▼
(* ===== verification/CoordSync.v ===== *)
(** * CoordSync

    [core/node/coordinator/src/sync.rs]: the peers of the coordinator, the
    window of blocks that it downloads from them, the requests that it serves,
    and the propagation of transactions. *)
From S2P Require Import Prelude Codec BTreeMap Types ConsensusSupport Engine PeerManager CoordProtocol CoordSupport CoordVerifier.

Module Sync.
Definition PEER_KNOWN_BLOCKS_SIZE : nat := 1024.
Definition PENDING_BLOCKS_SIZE : Z := 2560.
Definition PEER_REQUEST_BLOCK_SIZE : Z := 128.
Definition PEER_KNOWN_TXS_SIZE : nat := Z.to_nat 10240.
Definition TX_PROPAGATE_MAX_BLOCK_BEHIND : Z := 8.

Inductive PeerState :=
| Vacant
| PeerDownloading (request_id : RequestId) (number : BlockNumber) (count : Z).

#[export] Instance PeerState_eq_dec : EqDecision PeerState.
Proof. solve_decision. Defined.

(** [struct PendingBlockInfo] has this state as its only field. *)
Inductive PendingBlockState :=
| Seen
| Downloading (from : PeerId) (request_id : RequestId)
| Downloaded (from : PeerId) (block_data : option BlockData).

Inductive MessageTarget :=
| TargetAll
| TargetOne (peer_id : PeerId).

Inductive VerifyAction :=
| ActionOk
| ActionWait
| ActionDiscard
| ActionReset.

(** The groups of consecutive entries of the window that are to be requested,
    with their first number and their size. *)
Definition group_step (max_group_size : Z) (acc : list (BlockNumber * Z) * option (BlockNumber * Z))
    (entry : BlockNumber * PendingBlockState) : list (BlockNumber * Z) * option (BlockNumber * Z) :=
  let '(groups, item) := acc in
  let '(groups, item) :=
    match entry.2, item with
    | Seen, None => (groups, Some (entry.1, 1%Z))
    | Seen, Some v => (groups, Some (v.1, u32 (v.2 + 1)))
    | _, Some v => (groups ++ [v], None)
    | _, None => (groups, None)
    end in
  match item with
  | Some v => if decide (v.2 >= max_group_size)%Z then (groups ++ [v], None) else (groups, item)
  | None => (groups, item)
  end.
Definition make_seen_groups (pending_blocks : BTreeMap PendingBlockState) (max_group_size : Z) :
    list (BlockNumber * Z) :=
  let '(groups, item) := foldl (group_step max_group_size) ([], None) pending_blocks in
  match item with
  | Some item => groups ++ [item]
  | None => groups
  end.
(* ===== verification/CoordStream.v ===== *)
(** * CoordStream

    [core/node/coordinator/src/stream.rs] and [lib.rs]: the task of the
    coordinator, which routes the messages of the chain, the pool, the network
    and the consensus engine to [Sync] and to each other. *)
From S2P Require Import Prelude Codec Types TxPool ConsensusSupport Engine PeerManager NetworkProtocol CoordProtocol CoordSupport CoordVerifier CoordSync ChainData.
Import Sync.

(** [enum NetworkOutMessage] of [core/node/network/src/lib.rs] *)
Inductive NetworkOutMessage :=
| NProtocolOpen (peer_id : PeerId) (connected_point : NetworkProtocol.ConnectedPoint) (nonce : Z) (handshake : bytes)
| NProtocolClose (peer_id : PeerId) (connected_point : NetworkProtocol.ConnectedPoint)
| NMessage (peer_id : PeerId) (message : bytes).

(** [enum ConsensusOutMessage] of [core/node/consensus/base] *)
Inductive ConsensusOutMessage :=
| OutNetworkMessage (peer_id : PeerId) (message : bytes).

(** [enum CoordinatorInMessage] *)
Inductive CoordinatorInMessage :=
| InNetwork (message : NetworkInMessage).

Module CoordStream.
Section Stream.
Context {SC : Scale} {SU : CoordinatorSupport} {LL : LruLib} {HO : HashOrder}.

(** [Coordinator::new] and [CoordinatorStream::spawn]: the handshakes start
    from the state of the chain. *)
Definition spawn (w : World) : ChainSync :=
  let current_state := get_current_state w in
  Sync.new
    {| hb_genesis_hash := genesis_hash current_state;
       hb_confirmed := (confirmed_number current_state, confirmed_block_hash current_state);
       peer_manager_tx := []; network_tx := []; consensus_tx := []; ori_support := w |}.

(** [HandshakeBuilder::build], which the network calls with a nonce. *)
Definition build_handshake (s : ChainSync) (nonce : Z) : bytes :=
  handshake_build (hb_genesis_hash (support s)) (hb_confirmed (support s)) nonce.

(** *** Messages of the chain and of the pool *)
Definition on_chain_message (message : ChainOutMessage) : C unit :=
  match message with
  | ChainData.BlockCommitted number hash => on_block_committed number hash
  | ChainData.ExecutionCommitted number hash => on_execution_committed number hash
  end.
Definition on_txpool_message (message : TxPoolOutMessage) : C unit :=
  match message with
  | TxInserted tx_hash => on_tx_inserted tx_hash
  end.

(** *** Messages of the consensus engine *)
Definition on_consensus_network_protocol_open (peer_id : PeerId) (local_nonce remote_nonce : Z) : C unit :=
  consensus_send_message (NetworkProtocolOpen peer_id local_nonce remote_nonce).
Definition on_consensus_network_protocol_close (peer_id : PeerId) : C unit :=
  consensus_send_message (NetworkProtocolClose peer_id).
Definition on_consensus_network_message (peer_id : PeerId) (consensus_message : ConsensusMessage) : C unit :=
  consensus_send_message (NetworkMessage peer_id (cm_message consensus_message)).
Definition on_consensus_out_message (out_message : ConsensusOutMessage) : C unit :=
  match out_message with
  | OutNetworkMessage peer_id message => send peer_id (PConsensusMessage (Build_ConsensusMessage message))
  end.

(** *** Messages of the network *)

(** The handshake of a peer on the same chain. *)
Definition accept_handshake (genesis_hash : Hash) (handshake : bytes) : option Handshake :=
  match decode codec_protocol_message handshake with
  | Some (PHandshake handshake) =>
      if decide (hs_genesis_hash handshake = genesis_hash) then Some handshake else None
  | _ => None
  end.

Definition on_protocol_open (peer_id : PeerId) (nonce : Z) (handshake : bytes) : C unit :=
  let! local_genesis_hash := asks (λ s, hb_genesis_hash (support s)) in
  match accept_handshake local_genesis_hash handshake with
  | None => report peer_id PEER_REPORT_HANDSHAKE_FAILED
  | Some handshake =>
      do! Sync.on_protocol_open peer_id nonce handshake in
      on_consensus_network_protocol_open peer_id nonce (hs_nonce handshake)
  end.

Definition on_protocol_close (peer_id : PeerId) : C unit :=
  do! Sync.on_protocol_close peer_id in
  on_consensus_network_protocol_close peer_id.

Definition on_message (peer_id : PeerId) (message : bytes) : C unit :=
  match decode codec_protocol_message message with
  | None => ret tt
  | Some (PBlockAnnounce block_announce) => on_block_announce peer_id block_announce
  | Some (PBlockRequest block_request) => on_block_request peer_id block_request
  | Some (PBlockResponse block_response) => on_block_response peer_id block_response
  | Some (PTxPropagate tx_propagate) => on_tx_propagate peer_id tx_propagate
  | Some (PConsensusMessage consensus_message) => on_consensus_network_message peer_id consensus_message
  | Some (PHandshake _) => ret tt
  end.

Definition on_network_message (message : NetworkOutMessage) : C unit :=
  match message with
  | NProtocolOpen peer_id _ nonce handshake => on_protocol_open peer_id nonce handshake
  | NProtocolClose peer_id _ => on_protocol_close peer_id
  | NMessage peer_id message => on_message peer_id message
  end.

Definition on_in_message (message : CoordinatorInMessage) : C unit :=
  match message with
  | InNetwork message => network_send_message message
  end.

(** The branches of the [select!] of [start], until the sender of [in_rx] is
    dropped, and what the rest of the node does to the chain and the pool in
    between. *)
Inductive Event :=
| EvChain (message : ChainOutMessage)
| EvNetwork (message : NetworkOutMessage)
| EvIn (message : CoordinatorInMessage)
| EvTxPool (message : TxPoolOutMessage)
| EvConsensus (message : ConsensusOutMessage)
| EvTimer (peer_id : PeerId) (request_id : RequestId)
| EvWorld (w : World).

(** A timer that elapses leaves the set. *)
Fixpoint remove_timer (t : PeerId * RequestId) (l : list (PeerId * RequestId)) :
    list (PeerId * RequestId) :=
  match l with
  | [] => []
  | t' :: l => if decide (t' = t) then l else t' :: remove_timer t l
  end.

Definition handle (ev : Event) : C unit :=
  match ev with
  | EvChain message => or_warn (on_chain_message message)
  | EvNetwork message => or_warn (on_network_message message)
  | EvIn message => or_warn (on_in_message message)
  | EvTxPool message => or_warn (on_txpool_message message)
  | EvConsensus message => or_warn (on_consensus_out_message message)
  | EvTimer peer_id request_id =>
      let! timers := asks block_request_timer in
      if decide ((peer_id, request_id) ∈ timers) then
        do! modify (λ s, with_timer (remove_timer (peer_id, request_id) (block_request_timer s)) s) in
        or_warn (on_block_request_timer_trigger peer_id request_id)
      else ret tt
  | EvWorld w => modify (with_world w)
  end.

Definition run (evs : list Event) : C unit := for_each handle evs.
End Stream.
End CoordStream.
Lemma handle_good ev s : window s → admissible s ev →
  ∃ r s', CoordStream.handle ev s = (r, s') ∧ window s' ∧ (r = Ok tt ∨ r = Err Panic ∧ engine_panics (world s)).
Proof.
  intros Hs Ha. destruct ev as [m|m|[m]|[h]|[p m]|p rid|w]; cbn [CoordStream.handle].
  - apply or_warn_excused. destruct m as [n h|n h].
    + by apply good_excused, good_committed, Ha.
    + by apply maintain_downloaded_excused, Ha.
  - apply or_warn_excused. by apply good_network.
  - apply or_warn_excused, good_excused. by apply safe_send_network.
  - apply or_warn_excused, good_excused. by apply safe_on_tx_inserted.
  - apply or_warn_excused, good_excused. by apply safe_send_network.
  - unfold bind at 1, asks at 1. case_decide; [|by eexists _, s; split; [|split; [|left]]].
    unfold bind at 1, modify at 1. apply or_warn_excused, good_excused. by apply good_trigger.
  - eexists _, _. split; [done|]. split; [by apply window_support|by left].
Qed.

(** The states of the task: events are handled one after the other. *)
Inductive reachable : ChainSync → Prop :=
| reach_spawn w : reachable (CoordStream.spawn w)
| reach_event s ev s' : reachable s → admissible s ev →
    CoordStream.handle ev s = (Ok tt, s') → reachable s'.
(* ===== verification/CoordChain.v ===== *)
(** * CoordChain

    The coordinator on the chain and the pool of a node: what a block that is
    downloaded does to them, and that the chain stays a chain whatever peers
    send; and a node that follows a leader block by block. *)
From S2P Require Import Prelude Codec BTreeMap Types Context ExecutorContext Dispatch SystemModule Executor ExecutorProofs TxPool ConsensusSupport BlockVerifier Engine PoaEngine Db Statedb ChainData Chain ChainProofs ChainBuild ChainCommit Genesis ChainSupport ChainLeader ChainSamples PoaLeader PeerManager CoordProtocol CoordSupport CoordVerifier CoordSync CoordStream CoordWindow CoordSamples CoordServe.
Import Sync.

Section Chain.
Context {SC : Scale} {CR : Crypto} {TL : TrieLib} {SH : Show} {LL : LruLib} {HO : HashOrder}.
Variable D : list (string * ModuleOps ExecContext).
Variable pool_capacity : nat.
Variable engine : Dispatcher.
Hypothesis confined : confined_modules D.
#[local] Instance coordinator : CoordinatorSupport := default_coordinator D pool_capacity engine.

Lemma block_data_wf bd : wf codec_block_data bd →
  (∀ header, bd_header bd = Some header → wf codec_header header) ∧
  (∀ body, bd_body bd = Some body →
     Forall (wf codec_transaction) (bdy_meta_txs body ++ bdy_payload_txs body)).
Proof.
  destruct bd as [n h hd bdy pf]. unfold codec_block_data. cbn [wf iso_codec]. rewrite !sc_pair_wf, !sc_option_wf.
  cbn [fst snd bd_header bd_body bd_number bd_block_hash bd_proof]. intros (_ & _ & Hh & Hb & _). split.
  - by intros header ->.
  - intros [meta payload] ->. unfold codec_body_data in Hb. cbn [wf iso_codec] in Hb.
    rewrite sc_pair_wf, !sc_list_wf in Hb. cbn in *. apply Forall_app. tauto.
Qed.

(** The block is accepted by the world: what is built of the data of a peer. *)
Record accepted (w : DefaultConsensusSupport) (bd : BlockData) (q : Chain.ChainCommitBlockParams) : Prop := {
  acc_header : bd_header bd = Some (cb_header q);
  acc_number : hdr_number (cb_header q) = u64 (confirmed_number (default_current_state w) + 1);
  acc_parent : parent_hash (cb_header q) = confirmed_block_hash (default_current_state w);
  acc_proof : ∃ pf, bd_proof bd = Some pf ∧ cb_proof q = pf ∧
    verify_proof w (cb_header q) pf = Some (Ok tt);
  acc_txs : ∃ body meta payload, bd_body bd = Some body ∧
    valid_txs w (bdy_meta_txs body) meta ∧ valid_txs w (bdy_payload_txs body) payload ∧
    ∃ q', q = with_proof (CS := default_support D) (cb_proof q) q' ∧
    Chain.build_block D (Build_BuildBlockParams (hdr_number (cb_header q)) (hdr_timestamp (cb_header q))
      meta payload (u64 (hdr_number (cb_header q) - u64 (payload_execution_gap (cb_header q))))) (chain_db w) = Ok q';
}.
▲
#### [Task details]
From the entries, copy out each line containing the word "NetworkOutMessage".

#### [Task answer]
(** [enum NetworkOutMessage] of [core/node/network/src/lib.rs] *)
Inductive NetworkOutMessage :=
Definition on_network_message (message : NetworkOutMessage) : C unit :=
| EvNetwork (message : NetworkOutMessage)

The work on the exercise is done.